The investigation revealed that Brass operated this Ponzi scheme and defrauded individuals, many of them elderly, of at least $1.9 million over seven years. At her sentencing today, the court found that Brass abused her victims’ trust and that Brass obstructed justice by trying to silence her victims by telling them that their funds were “frozen” and that if they came forward they might never see their money.
Six victims spoke at today’s sentencing. One victim told the Court that she was recovering from a near-catastrophic car accident when Brass approached her about investing her insurance settlement money with her. Brass took the insurance proceeds from the victim on the day they were received and diverted them to her own use. As a result, the victim, who is battling cancer, told the court that she has been forced to forego physical therapy and other recommended medical treatments that she now cannot afford. Another victim, now 92-years-old, told the court that Brass stole more than $600,000 of her money over the course of seven years, some of it taken when Brass already knew that she was the subject of state and federal investigations.
A hearing to determine restitution will be scheduled.
On April 25, 2012, BRASS pleaded guilty to one count of mail fraud.
This matter was investigated by the U.S. Postal Inspection Service, the Special Inspector General for the Troubled Asset Relief Program (SIGTARP), the FBI and the state of Connecticut Department of Banking. The case was prosecuted by Assistant U.S. Attorney Susan L. Wines.
In December 2010, the U.S. Attorney’s Office and several law enforcement and regulatory partners announced the formation of the Connecticut Securities, Commodities and Investor Fraud Task Force, which is investigating matters relating to insider trading, market manipulation, Ponzi schemes, investor fraud, financial statement fraud, violations of the Foreign Corrupt Practices Act, and embezzlement. The Task Force includes representatives from the U.S. Attorney’s Office; FBI; Internal Revenue Service – Criminal Investigation; U.S. Secret Service; U.S. Postal Inspection Service; U.S. Department of Justice’s Criminal Division, Fraud Section and Antitrust Division; U.S. Securities and Exchange Commission (SEC); U.S. Commodity Futures Trading Commission (CFTC); SIGTARP; Office of the Chief State’s Attorney; State of Connecticut Department of Banking; Greenwich Police Department and Stamford Police Department.
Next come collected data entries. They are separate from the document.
(* ===== verification/DebtHistory.v ===== *)
(** * Histories of the debt markets

    The evaluators of the debt operations fulfil [DebtLaws], so every sequence of operations on debt, new orders, margin
    calls and settlements keeps the books; where no asset is backed by debt, the markets are those of LimitOrder.v. *)
From stdpp Require Import sorting relations.
From S2P Require Import Prelude MachineInt Hardfork Asset PriceRatio CallOrder CallOrderTheorems PriceFeed PriceFeedTheorems ChainState Frames Ledger Sample CreditBooks Balance Fees Evaluator LimitOrder MarketBooks MarketMatching OrderBook MarketTheorems DebtState DebtMarket MarginCalls DebtOps SettleOps FeedOps DebtBooks DebtSample DebtMatching BlackSwan MarginCallTheorems DebtOpTheorems FeedOpTheorems Revival DebtTheorems.

#[local] Opaque while_pow.

Section histories.
Context `{FeeSchedule} `{NthElement price_feed_with_icr}.
Variable push : virtual_operation → database → result (database * Z).

(** ** The evaluators are lawful *)

#[local] Existing Instances bid_collateral_evaluator asset_global_settle_evaluator asset_claim_fees_evaluator.
#[local] Instance call_order_update_evaluates : DebtEvaluator call_order_update_operation := call_order_update_evaluator push.
#[local] Instance asset_settle_evaluates : DebtEvaluator asset_settle_operation := asset_settle_evaluator push.
#[local] Instance publish_feed_evaluates : DebtEvaluator asset_publish_feed_operation := asset_publish_feeds_evaluator push.
#[local] Instance update_producers_evaluates : DebtEvaluator asset_update_feed_producers_operation :=
  asset_update_feed_producers_evaluator push.

#[local, refine] Instance call_order_update_laws : DebtLaws call_order_update_operation := {| de_op_ok op _ := call_update_op_ok op |}.
Proof. intros op s0 ctx s s' r Hop _. by apply call_order_update_keeps. Defined.
#[local, refine] Instance bid_collateral_laws : DebtLaws bid_collateral_operation := {| de_op_ok op _ := bid_op_ok op |}.
Proof. exact bid_collateral_keeps. Defined.
#[local, refine] Instance asset_global_settle_laws : DebtLaws asset_global_settle_operation := {| de_op_ok _ _ := True |}.
Proof. intros op s0 ctx s s' r _ _ _ _. by apply asset_global_settle_keeps. Defined.
#[local, refine] Instance asset_settle_laws : DebtLaws asset_settle_operation := {| de_op_ok op _ := settle_op_ok op |}.
Proof. intros op s0 ctx s s' r Hop Hv _ _. by apply asset_settle_keeps. Defined.
(** A feed of an asset that is globally settled may revive it, see Revival.v. *)
#[local, refine] Instance publish_feed_laws : DebtLaws asset_publish_feed_operation :=
  {| de_op_ok op s := publish_op_ok op ∧ ¬ globally_settled s (ap_asset_id op) |}.
Proof. intros op s0 ctx s s' r [Hop Hns] _ _ (d & -> & _) Hok. by apply publish_feed_keeps. Defined.
#[local, refine] Instance update_producers_laws : DebtLaws asset_update_feed_producers_operation := {| de_op_ok _ _ := True |}.
Proof. intros op s0 ctx s s' r _ _ _ _. by apply update_producers_keeps. Defined.
#[local, refine] Instance claim_fees_laws : DebtLaws asset_claim_fees_operation := {| de_op_ok _ _ := True |}.
Proof. intros op s0 ctx s s' r _ _. by apply claim_fees_keeps. Defined.

(** ** Histories *)

(** An operation whose amounts are shares is validated and evaluated. *)
Definition evaluates `{DebtLaws Op} (s s' : mdatabase) : Prop :=
  ∃ (required_fee : Op → share_type) skip op r,
    de_op_ok op s ∧ de_validate op = Ok () ∧ start_debt_evaluate required_fee skip op s = Ok (s', r).

(** What happens in the debt markets. *)
Inductive debt_event (s s' : mdatabase) : Prop :=
| event_call_order_update : evaluates (Op := call_order_update_operation) s s' → debt_event s s'
| event_bid_collateral : evaluates (Op := bid_collateral_operation) s s' → debt_event s s'
| event_asset_global_settle : evaluates (Op := asset_global_settle_operation) s s' → debt_event s s'
| event_asset_settle : evaluates (Op := asset_settle_operation) s s' → debt_event s s'
| event_publish_feed : evaluates (Op := asset_publish_feed_operation) s s' → debt_event s s'
| event_update_feed_producers : evaluates (Op := asset_update_feed_producers_operation) s s' → debt_event s s'
| event_claim_fees : evaluates (Op := asset_claim_fees_operation) s s' → debt_event s s'
| event_new_order id gone : apply_order push id s = Ok (s', gone) → debt_event s s'
| event_margin_calls a enable new mute skip r : check_call_orders push a enable new mute skip s = Ok (s', r) → debt_event s s'
| event_settlements : clear_expired_force_settlements s = Ok s' → debt_event s s'
| event_expired_feeds : update_expired_feeds push s = Ok s' → debt_event s s'
| event_exchange_rates : update_core_exchange_rates s = Ok s' → debt_event s s'.

Lemma evaluates_keeps `{DebtLaws Op} s s' : debt_ok s → evaluates s s' → debt_keeps s s'.
Proof. intros Hok (fee & skip & op & r & Hop & Hv & Hx). by eapply start_debt_evaluate_keeps. Qed.

Lemma debt_event_keeps s s' :
  debt_ok s → HARDFORK_CORE_1270_TIME < maint_time s → debt_event s s' → debt_keeps s s'.
Proof.
  intros Hok Ht [He|He|He|He|He|He|He|id gone He|a enable new mute skip r He|He|He|He]; try by eapply evaluates_keeps in He.
  - by eapply apply_order_debt_keeps.
  - by eapply check_call_orders_keeps.
  - eapply clear_expired_keeps; [done| |done]. unfold HARDFORK_CORE_342_TIME, HARDFORK_CORE_1270_TIME in *. lia.
  - by eapply update_expired_feeds_keeps.
  - by eapply step_keeps, update_cers_step.
Qed.

(** C4: the debt markets keep the books. Take a state after hard fork core-1270 that satisfies
    [debt_ok], that is, which is well formed and in which no asset has the black swan response
    individual_settlement_to_order, no order sells settled debt, and no limit order has a
    take-profit action. Then every sequence of operations on debt with their fees and with amounts
    that are shares (updating positions, bidding, global and forced settlement, claiming fees,
    replacing publishers, publishing feeds of assets that are not globally settled), matching of new
    orders against orders and margin calls, margin calls with black swans, due settlements, expired
    feeds and updates of exchange rates leads to a state that satisfies [debt_ok]; what is held of
    every asset beyond its supply is unchanged, and so is what is owed of it beyond its supply
    unless it has been globally settled, which stays so. *)
Theorem debt_markets_keep_books s s' :
  debt_ok s → HARDFORK_CORE_1270_TIME < maint_time s → rtc debt_event s s' →
  debt_ok s' ∧ (∀ x, unbacked s' x = unbacked s x) ∧ (∀ a, debt_gap s' a = debt_gap s a ∨ globally_settled s' a) ∧
  (∀ a, globally_settled s a → globally_settled s' a).
Proof.
  intros Hok Ht Hr. assert (debt_keeps s s') as [? ? ? _ ?]; [|done]. revert Hok Ht.
  induction Hr as [s|s1 s2 s3 He _ IH]; intros Hok Ht; [by apply debt_keeps_refl|].
  apply debt_event_keeps in He as K; [|done..].
  eapply debt_keeps_trans; [exact K|]. apply IH; [apply K|]. by rewrite (frame_maint _ _ (dk_frame _ _ K)).
Qed.

(** ** Markets without debt *)

(** C8: markets without debt.  Where the asset sold is not issued by the market and no order sells settled debt, a new order
    is matched exactly as if there were no debt markets, and nothing of their state changes. *)
Theorem plain_order_refines id s o obj :
  md_settled_debt s = ∅ → rows (limit_orders (md_db s)) !! id = Some o →
  assets (md_db s) !! sell_asset_id o = Some obj → is_market_issued obj = false →
  apply_order push id s = ('(d, gone) ← LimitOrder.apply_order push id (md_db s); Ok (set_mdb d s, gone)).
Proof. apply apply_order_plain. Qed.
End histories.

(** ** Witnesses *)

#[local] Instance sample_debt_fees : FeeSchedule := {| create_fee _ := 0; update_fee _ := 0; cancel_fee _ := 0 |}.

(** Account 100 borrows, margin calls are matched, the settlement that is due is executed. *)
Definition sample_history : result (mdatabase * mdatabase * mdatabase) :=
  '(s1, _) ← start_debt_evaluate (H := call_order_update_evaluator push_virtual) (λ _, 0) false
    (CallOrderUpdateOperation zero_asset 100 (Asset 4000 0) (Asset 1000 3) None) sample_debt_state;
  '(s2, _) ← check_call_orders push_virtual 3 true false false false s1;
  s3 ← clear_expired_force_settlements s2;
  Ok (s1, s2, s3).

Lemma debt_markets_keep_books_witness : ∃ s1 s2 s3,
  sample_history = Ok (s1, s2, s3) ∧
  (∀ x, unbacked s3 x = unbacked sample_debt_state x) ∧ (debt_gap s3 3 = debt_gap sample_debt_state 3 ∨ globally_settled s3 3).
Proof.
  assert (is_ok sample_history = true) as ([[s1 s2] s3] & Hx)%is_ok_true by (vm_compute; reflexivity).
  exists s1, s2, s3. split; [exact Hx|]. unfold sample_history in Hx.
  apply bind_Ok in Hx as ([t1 r1] & E1 & Hx). apply bind_Ok in Hx as ([t2 r2] & E2 & Hx).
  apply bind_Ok in Hx as (t3 & E3 & [= <- <- <-]).
  assert (rtc (debt_event push_virtual) sample_debt_state t3) as Hr.
  { eapply rtc_l; [|eapply rtc_l; [|eapply rtc_once]].
    - apply event_call_order_update. eexists _, _, _, _. split; [|split; [|exact E1]]; vm_compute; repeat split; discriminate.
    - eapply event_margin_calls, E2.
    - apply event_settlements, E3. }
  destruct (debt_markets_keep_books push_virtual sample_debt_state t3 sample_debt_ok ltac:(vm_compute; reflexivity) Hr)
    as (_ & Hu & Hg & _).
  split; [exact Hu|exact (Hg 3)].
Defined.

(** An order of a market without debt. *)
Definition sample_plain_state : mdatabase := MDatabase sample_market_db ∅ empty_table empty_table empty_table ∅ ∅.

Lemma plain_order_refines_witness :
  is_ok (apply_order push_virtual 1 sample_plain_state) = true ∧
  apply_order push_virtual 1 sample_plain_state =
    ('(d, gone) ← LimitOrder.apply_order push_virtual 1 sample_market_db; Ok (set_mdb d sample_plain_state, gone)).
Proof.
  split; [vm_compute; reflexivity|].
  eapply (plain_order_refines push_virtual 1 sample_plain_state);
    [reflexivity|vm_compute; reflexivity|vm_compute; reflexivity|vm_compute; reflexivity].
Defined.

Lemma sample_calls_ok : calls_ok (rows (md_calls sample_debt_state)).
Proof.
  intros id c. simpl. rewrite lookup_insert_Some. intros [[_ <-]|[_ [_ <-]%lookup_singleton_Some]]; done.
Qed.

Lemma global_settlement_clears_debt_witness : ∃ s',
  globally_settle_asset 3 (Price (Asset 1 3) (Asset 1 0)) true sample_debt_state = Ok s' ∧
  owed s' 3 = 0 ∧ (∀ x, unbacked s' x = unbacked sample_debt_state x).
Proof.
  assert (is_ok (globally_settle_asset 3 (Price (Asset 1 3) (Asset 1 0)) true sample_debt_state) = true) as (s' & Hx)%is_ok_true
    by (vm_compute; reflexivity).
  exists s'. split; [exact Hx|].
  destruct (global_settlement_clears_debt 3 (Price (Asset 1 3) (Asset 1 0)) true sample_debt_state s' sample_debt_ok sample_calls_ok
    ltac:(vm_compute; reflexivity) Hx) as (Ho & Hu & _).
  split; [exact Ho|exact Hu].
Defined.

(** The market without the settlement order. *)
Definition sample_unsettled_state : mdatabase := set_settlements empty_table sample_debt_state.

Lemma sample_unsettled_ok : debt_ok sample_unsettled_state.
Proof. destruct sample_debt_ok as [H1 H2 H3 H4 H5 H6]. split; [exact H1|exact H2|exact H3|apply rows_ok_empty|exact H5|exact H6]. Qed.

Lemma no_black_swan_left_witness : ∃ bid s' r,
  best_bid 3 (sample_debt_bitasset null_price 0) sample_unsettled_state = Ok bid ∧
  check_for_blackswan 3 true sample_unsettled_state = Ok (s', r) ∧
  (globally_settled s' 3 ∨ no_black_swan 3 bid s').
Proof.
  assert (is_ok (best_bid 3 (sample_debt_bitasset null_price 0) sample_unsettled_state) = true) as (bid & Hb)%is_ok_true
    by (vm_compute; reflexivity).
  assert (is_ok (check_for_blackswan 3 true sample_unsettled_state) = true) as ([s' r] & Hx)%is_ok_true
    by (vm_compute; reflexivity).
  exists bid, s', r. split; [exact Hb|split; [exact Hx|]].
  eapply (no_black_swan_left 3 _ (sample_debt_bitasset null_price 0) bid sample_unsettled_state s' r sample_unsettled_ok sample_calls_ok);
    [..|exact Hb|exact Hx]; vm_compute; reflexivity.
Defined.


(** The issuer has a bid for the asset. *)
Definition sample_issuer_bid_state : mdatabase :=
  set_bids (Table 1 {[ 0 := CollateralBid 100 (Price (Asset 2500 0) (Asset 2000 3)) ]}) sample_settled_state.

Lemma issuer_bid_blocks_revival_witness :
  is_ok (revive_bitasset 3 sample_settled_state) = true ∧ is_ok (revive_bitasset 3 sample_issuer_bid_state) = false.
Proof.
  split; [vm_compute; reflexivity|].
  eapply (issuer_bid_blocks_revival 3 sample_issuer_bid_state _ _ 0);
    [vm_compute; reflexivity|vm_compute; reflexivity|vm_compute; reflexivity|vm_compute; reflexivity
    |vm_compute; reflexivity|vm_compute; reflexivity].
Defined.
Citizens are encouraged to report any financial fraud schemes by calling, toll free, 855-236-9740, or by sending an email to email@example.com .
Today’s announcement is part of efforts underway by President Obama’s Financial Fraud Enforcement Task Force (FFETF) which was created in November 2009 to wage an aggressive, coordinated and proactive effort to investigate and prosecute financial crimes. With more than 20 federal agencies, 94 U.S. attorneys’ offices and state and local partners, it’s the broadest coalition of law enforcement, investigatory and regulatory agencies ever assembled to combat fraud. Since its formation, the task force has made great strides in facilitating increased investigation and prosecution of financial crimes; enhancing coordination and cooperation among federal, state and local authorities; addressing discrimination in the lending and financial markets and conducting outreach to the public, victims, financial institutions and other organizations. Over the past three fiscal years, the Justice Department has filed more than 10,000 financial fraud cases against nearly 15,000 defendants including more than 2,700 mortgage fraud defendants.